◆ Task item ◆
Your task is to write out the full listing once more, exactly.

◆ Data records ◆
(** C4, amended. Take a [check_auth] call that presents a registered stage
    whose checker succeeds, for the session its session id resolves to: the
    stored session it names, or a new one when it names none. The call
    returns the complete result, with the credentials of the session
    including this stage, exactly when some flow of the flow set has every
    stage among the keys of these credentials; the session is then no longer
    in the store; otherwise the call answers with a challenge and the
    session stays, with the stage credited. So when the stages of a flow [f]
    of the set are presented one call at a time, in any order, for a session
    without credentials, and no flow of the set is satisfied by the stages
    of a proper non-empty prefix of that order, every call but the last
    answers with a challenge and the last one returns the complete result,
    with credentials keyed by the stages of [f], and removes the session. *)
Theorem check_auth_completes_on_satisfied_flow (hs : HomeServer) (LT : LoginType)
    (flows : list (list string)) :
  (∀ st sid l s,
     sid ≠ "" → sessions st !! sid = Some l → objects st !! l = Some s → s_id s = sid →
     resolves_to st (Some (PStr sid)) l s st) ∧
  (∀ st session_id,
     names_no_session st session_id → supplies_fresh_id st →
     ∃ sid j,
       sid = tape_block j (tape st) ∧ (sid ∉ dom (sessions st)) ∧
       String.length sid = 24%nat ∧
       resolves_to st session_id (fresh (dom (objects st))) (Session sid None None)
         (with_new_session sid (24 * (j + 1)) st)) ∧
  (∀ clientdict clientip authdict t (check : checker) result l s st st1,
     clientdict !! "auth" = Some (PDict authdict) →
     authdict !! "type" = Some (PStr t) → checkers hs LT !! t = Some check →
     (∀ st', check authdict clientip st' = Return result st') → truthy result = true →
     resolves_to st (authdict !! "session") l s st1 →
     let creds := <[t := result]> (default ∅ (s_creds s)) in
     ∃ authed p clientdict' st',
       check_auth hs LT flows clientdict clientip st = Return (authed, p, clientdict') st' ∧
       (authed = true ↔ ∃ g, g ∈ flows ∧ flow_satisfied g (dom creds)) ∧
       (authed = true → p = Creds creds ∧ sessions st' !! s_id s = None) ∧
       (authed = false →
          (∃ ret, p = Challenge ret) ∧ sessions st' !! s_id s = Some l ∧
          ∃ s', objects st' !! l = Some s' ∧ s_id s' = s_id s ∧ s_creds s' = Some creds)) ∧
  (∀ f t ts req reqs session_id l s st st1,
     f ∈ flows → t :: ts ≡ₚ f →
     resolves_to st session_id l s st1 → s_id s ≠ "" → default ∅ (s_creds s) = ∅ →
     stage_request hs LT session_id t req →
     Forall2 (stage_request hs LT (Some (PStr (s_id s)))) ts reqs →
     (∀ g pre, g ∈ flows → pre ≠ [] → pre `prefix_of` (t :: ts) → pre ≠ t :: ts →
               ¬ flow_satisfied g (list_to_set pre)) →
     ∃ outs creds clientdict st',
       run_check_auth hs LT flows (req :: reqs) st
         = outs ++ [Return (true, Creds creds, clientdict) st'] ∧
       List.length outs = (List.length f - 1)%nat ∧
       Forall incomplete outs ∧
       (∀ stage, stage ∈ dom creds ↔ stage ∈ f) ∧
       sessions st' !! s_id s = None).
Proof.
  split; [intros; by apply resolves_to_stored|].
  split; [intros; by apply resolves_to_new|].
  split.
  - intros clientdict clientip authdict t check result l s st st1
      Hauth Hty Hc Hrun Htr (Hget & Ho & Hs) creds.
    rewrite (check_auth_stage hs LT flows clientdict clientip authdict t check result l s st st1
               Hauth Hty Hc Hrun Htr Hget Ho Hs).
    fold creds. pose proof (some_flow_done_satisfied flows creds) as Hiff.
    destruct (some_flow_done flows creds).
    + eexists true, _, _, _. split; [reflexivity|]. split; [by rewrite <- Hiff|].
      split; [|done]. intros _. split; [done|]. cbn. by rewrite lookup_delete_eq.
    + eexists false, _, _, _. split; [reflexivity|]. split; [by rewrite <- Hiff|].
      split; [done|]. intros _. split; [by eexists|]. split; [done|].
      eexists. split; [apply put_object_lookup|]. done.
  - intros f t ts req reqs session_id l s st st1 Hf Hperm Hres Hne Hempty Hreq Hreqs Hpre.
    destruct (run_stages_from hs LT flows session_id l s t ts req reqs st st1)
      as (outs & creds & cd & st' & Hrun & Hlen & Hinc & Hdom & Hgone); try done.
    + exists f. split; [done|]. intros stage Hin. rewrite <- Hperm in Hin. set_solver.
    + exists outs, creds, cd, st'. split; [done|].
      split; [rewrite <- Hperm; cbn; lia|]. split; [done|]. split; [|done].
      intros stage. rewrite Hdom, <- Hperm. set_solver.
Qed.

(** [check_auth_completes_on_satisfied_flow] on the flow
    [[recaptcha; dummy]], completed in the order dummy, recaptcha: the first
    request names no session and is given a new one, the second carries its
    id. *)
Lemma check_auth_completes_on_satisfied_flow_witness :
  let sid := "abcdefghijklmnopqrstuvwx" in
  let flows := [["m.login.recaptcha"; "m.login.dummy"]] in
  let st := empty_handler 0 (list_ascii_of_string sid) in
  let dummy : pydict := {[ "type" := PStr "m.login.dummy" ]} in
  let captcha : pydict :=
    <["session" := PStr sid]>
      (<["response" := PStr "ok"]> {[ "type" := PStr "m.login.recaptcha" ]}) in
  let req : pydict * string := ({[ "auth" := PDict dummy ]}, "10.0.0.1") in
  let reqs : list (pydict * string) := [({[ "auth" := PDict captcha ]}, "10.0.0.1")] in
  ∃ outs creds clientdict st',
    run_check_auth demo_hs demo_LT flows (req :: reqs) st
      = outs ++ [Return (true, Creds creds, clientdict) st'] ∧
    List.length outs = 1%nat ∧ Forall incomplete outs ∧ sessions st' !! sid = None.
Proof.
  intros sid flows st dummy captcha req reqs.
  destruct (proj2 (proj2 (proj2
              (check_auth_completes_on_satisfied_flow demo_hs demo_LT flows)))
              ["m.login.recaptcha"; "m.login.dummy"]
              "m.login.dummy" ["m.login.recaptcha"]
              req reqs None 0%nat (Session sid None None) st
              (with_new_session sid 24 st))
    as (outs & creds & cd & st' & Hrun & Hlen & Hinc & _ & Hgone).
  - apply list_elem_of_here.
  - apply perm_swap.
  - split; [by vm_compute|]. split; by vm_compute.
  - done.
  - done.
  - exists dummy, (_check_dummy_auth), (PBool true). repeat split; by vm_compute.
  - constructor; [|constructor].
    exists captcha, (_check_recaptcha demo_hs), (PBool true). repeat split; by vm_compute.
  - intros g pre Hg Hpne [k Hk] Hpts Hsat.
    apply list_elem_of_singleton in Hg as ->.
    destruct pre as [|a [|b pre]]; [done| |].
    + injection Hk as <- _.
      specialize (Hsat "m.login.recaptcha" (list_elem_of_here _ _)).
      apply elem_of_list_to_set, list_elem_of_singleton in Hsat. discriminate Hsat.
    + injection Hk as <- <- Hk. destruct pre; [done|discriminate Hk].
  - exists outs, creds, cd, st'. by repeat split.
Defined.

(** * Further properties of the handler *)

(** ** The sweep of the nonce table *)

(** The state the sweep leaves. *)
Lemma prune_nonce_run (st : AuthHandler) :
  _prune_nonce st =
    Return tt
      (set_nonces (λ nonces,
         (λ user_dict : gmap string nonce_dict,
            filter (λ kv, (default 0 (nd_expiry kv.2) < clock st - 60 * 1000)%Z) user_dict)
         <$> filter (λ kv, size kv.2 ≠ 0%nat) nonces) st).
Proof. reflexivity. Qed.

◆ Answer to the exercise ◆
(** C4, amended. Take a [check_auth] call that presents a registered stage
    whose checker succeeds, for the session its session id resolves to: the
    stored session it names, or a new one when it names none. The call
    returns the complete result, with the credentials of the session
    including this stage, exactly when some flow of the flow set has every
    stage among the keys of these credentials; the session is then no longer
    in the store; otherwise the call answers with a challenge and the
    session stays, with the stage credited. So when the stages of a flow [f]
    of the set are presented one call at a time, in any order, for a session
    without credentials, and no flow of the set is satisfied by the stages
    of a proper non-empty prefix of that order, every call but the last
    answers with a challenge and the last one returns the complete result,
    with credentials keyed by the stages of [f], and removes the session. *)
Theorem check_auth_completes_on_satisfied_flow (hs : HomeServer) (LT : LoginType)
    (flows : list (list string)) :
  (∀ st sid l s,
     sid ≠ "" → sessions st !! sid = Some l → objects st !! l = Some s → s_id s = sid →
     resolves_to st (Some (PStr sid)) l s st) ∧
  (∀ st session_id,
     names_no_session st session_id → supplies_fresh_id st →
     ∃ sid j,
       sid = tape_block j (tape st) ∧ (sid ∉ dom (sessions st)) ∧
       String.length sid = 24%nat ∧
       resolves_to st session_id (fresh (dom (objects st))) (Session sid None None)
         (with_new_session sid (24 * (j + 1)) st)) ∧
  (∀ clientdict clientip authdict t (check : checker) result l s st st1,
     clientdict !! "auth" = Some (PDict authdict) →
     authdict !! "type" = Some (PStr t) → checkers hs LT !! t = Some check →
     (∀ st', check authdict clientip st' = Return result st') → truthy result = true →
     resolves_to st (authdict !! "session") l s st1 →
     let creds := <[t := result]> (default ∅ (s_creds s)) in
     ∃ authed p clientdict' st',
       check_auth hs LT flows clientdict clientip st = Return (authed, p, clientdict') st' ∧
       (authed = true ↔ ∃ g, g ∈ flows ∧ flow_satisfied g (dom creds)) ∧
       (authed = true → p = Creds creds ∧ sessions st' !! s_id s = None) ∧
       (authed = false →
          (∃ ret, p = Challenge ret) ∧ sessions st' !! s_id s = Some l ∧
          ∃ s', objects st' !! l = Some s' ∧ s_id s' = s_id s ∧ s_creds s' = Some creds)) ∧
  (∀ f t ts req reqs session_id l s st st1,
     f ∈ flows → t :: ts ≡ₚ f →
     resolves_to st session_id l s st1 → s_id s ≠ "" → default ∅ (s_creds s) = ∅ →
     stage_request hs LT session_id t req →
     Forall2 (stage_request hs LT (Some (PStr (s_id s)))) ts reqs →
     (∀ g pre, g ∈ flows → pre ≠ [] → pre `prefix_of` (t :: ts) → pre ≠ t :: ts →
               ¬ flow_satisfied g (list_to_set pre)) →
     ∃ outs creds clientdict st',
       run_check_auth hs LT flows (req :: reqs) st
         = outs ++ [Return (true, Creds creds, clientdict) st'] ∧
       List.length outs = (List.length f - 1)%nat ∧
       Forall incomplete outs ∧
       (∀ stage, stage ∈ dom creds ↔ stage ∈ f) ∧
       sessions st' !! s_id s = None).
Proof.
  split; [intros; by apply resolves_to_stored|].
  split; [intros; by apply resolves_to_new|].
  split.
  - intros clientdict clientip authdict t check result l s st st1
      Hauth Hty Hc Hrun Htr (Hget & Ho & Hs) creds.
    rewrite (check_auth_stage hs LT flows clientdict clientip authdict t check result l s st st1
               Hauth Hty Hc Hrun Htr Hget Ho Hs).
    fold creds. pose proof (some_flow_done_satisfied flows creds) as Hiff.
    destruct (some_flow_done flows creds).
    + eexists true, _, _, _. split; [reflexivity|]. split; [by rewrite <- Hiff|].
      split; [|done]. intros _. split; [done|]. cbn. by rewrite lookup_delete_eq.
    + eexists false, _, _, _. split; [reflexivity|]. split; [by rewrite <- Hiff|].
      split; [done|]. intros _. split; [by eexists|]. split; [done|].
      eexists. split; [apply put_object_lookup|]. done.
  - intros f t ts req reqs session_id l s st st1 Hf Hperm Hres Hne Hempty Hreq Hreqs Hpre.
    destruct (run_stages_from hs LT flows session_id l s t ts req reqs st st1)
      as (outs & creds & cd & st' & Hrun & Hlen & Hinc & Hdom & Hgone); try done.
    + exists f. split; [done|]. intros stage Hin. rewrite <- Hperm in Hin. set_solver.
    + exists outs, creds, cd, st'. split; [done|].
      split; [rewrite <- Hperm; cbn; lia|]. split; [done|]. split; [|done].
      intros stage. rewrite Hdom, <- Hperm. set_solver.
Qed.

(** [check_auth_completes_on_satisfied_flow] on the flow
    [[recaptcha; dummy]], completed in the order dummy, recaptcha: the first
    request names no session and is given a new one, the second carries its
    id. *)
Lemma check_auth_completes_on_satisfied_flow_witness :
  let sid := "abcdefghijklmnopqrstuvwx" in
  let flows := [["m.login.recaptcha"; "m.login.dummy"]] in
  let st := empty_handler 0 (list_ascii_of_string sid) in
  let dummy : pydict := {[ "type" := PStr "m.login.dummy" ]} in
  let captcha : pydict :=
    <["session" := PStr sid]>
      (<["response" := PStr "ok"]> {[ "type" := PStr "m.login.recaptcha" ]}) in
  let req : pydict * string := ({[ "auth" := PDict dummy ]}, "10.0.0.1") in
  let reqs : list (pydict * string) := [({[ "auth" := PDict captcha ]}, "10.0.0.1")] in
  ∃ outs creds clientdict st',
    run_check_auth demo_hs demo_LT flows (req :: reqs) st
      = outs ++ [Return (true, Creds creds, clientdict) st'] ∧
    List.length outs = 1%nat ∧ Forall incomplete outs ∧ sessions st' !! sid = None.
Proof.
  intros sid flows st dummy captcha req reqs.
  destruct (proj2 (proj2 (proj2
              (check_auth_completes_on_satisfied_flow demo_hs demo_LT flows)))
              ["m.login.recaptcha"; "m.login.dummy"]
              "m.login.dummy" ["m.login.recaptcha"]
              req reqs None 0%nat (Session sid None None) st
              (with_new_session sid 24 st))
    as (outs & creds & cd & st' & Hrun & Hlen & Hinc & _ & Hgone).
  - apply list_elem_of_here.
  - apply perm_swap.
  - split; [by vm_compute|]. split; by vm_compute.
  - done.
  - done.
  - exists dummy, (_check_dummy_auth), (PBool true). repeat split; by vm_compute.
  - constructor; [|constructor].
    exists captcha, (_check_recaptcha demo_hs), (PBool true). repeat split; by vm_compute.
  - intros g pre Hg Hpne [k Hk] Hpts Hsat.
    apply list_elem_of_singleton in Hg as ->.
    destruct pre as [|a [|b pre]]; [done| |].
    + injection Hk as <- _.
      specialize (Hsat "m.login.recaptcha" (list_elem_of_here _ _)).
      apply elem_of_list_to_set, list_elem_of_singleton in Hsat. discriminate Hsat.
    + injection Hk as <- <- Hk. destruct pre; [done|discriminate Hk].
  - exists outs, creds, cd, st'. by repeat split.
Defined.

(** * Further properties of the handler *)

(** ** The sweep of the nonce table *)

(** The state the sweep leaves. *)
Lemma prune_nonce_run (st : AuthHandler) :
  _prune_nonce st =
    Return tt
      (set_nonces (λ nonces,
         (λ user_dict : gmap string nonce_dict,
            filter (λ kv, (default 0 (nd_expiry kv.2) < clock st - 60 * 1000)%Z) user_dict)
         <$> filter (λ kv, size kv.2 ≠ 0%nat) nonces) st).
Proof. reflexivity. Qed.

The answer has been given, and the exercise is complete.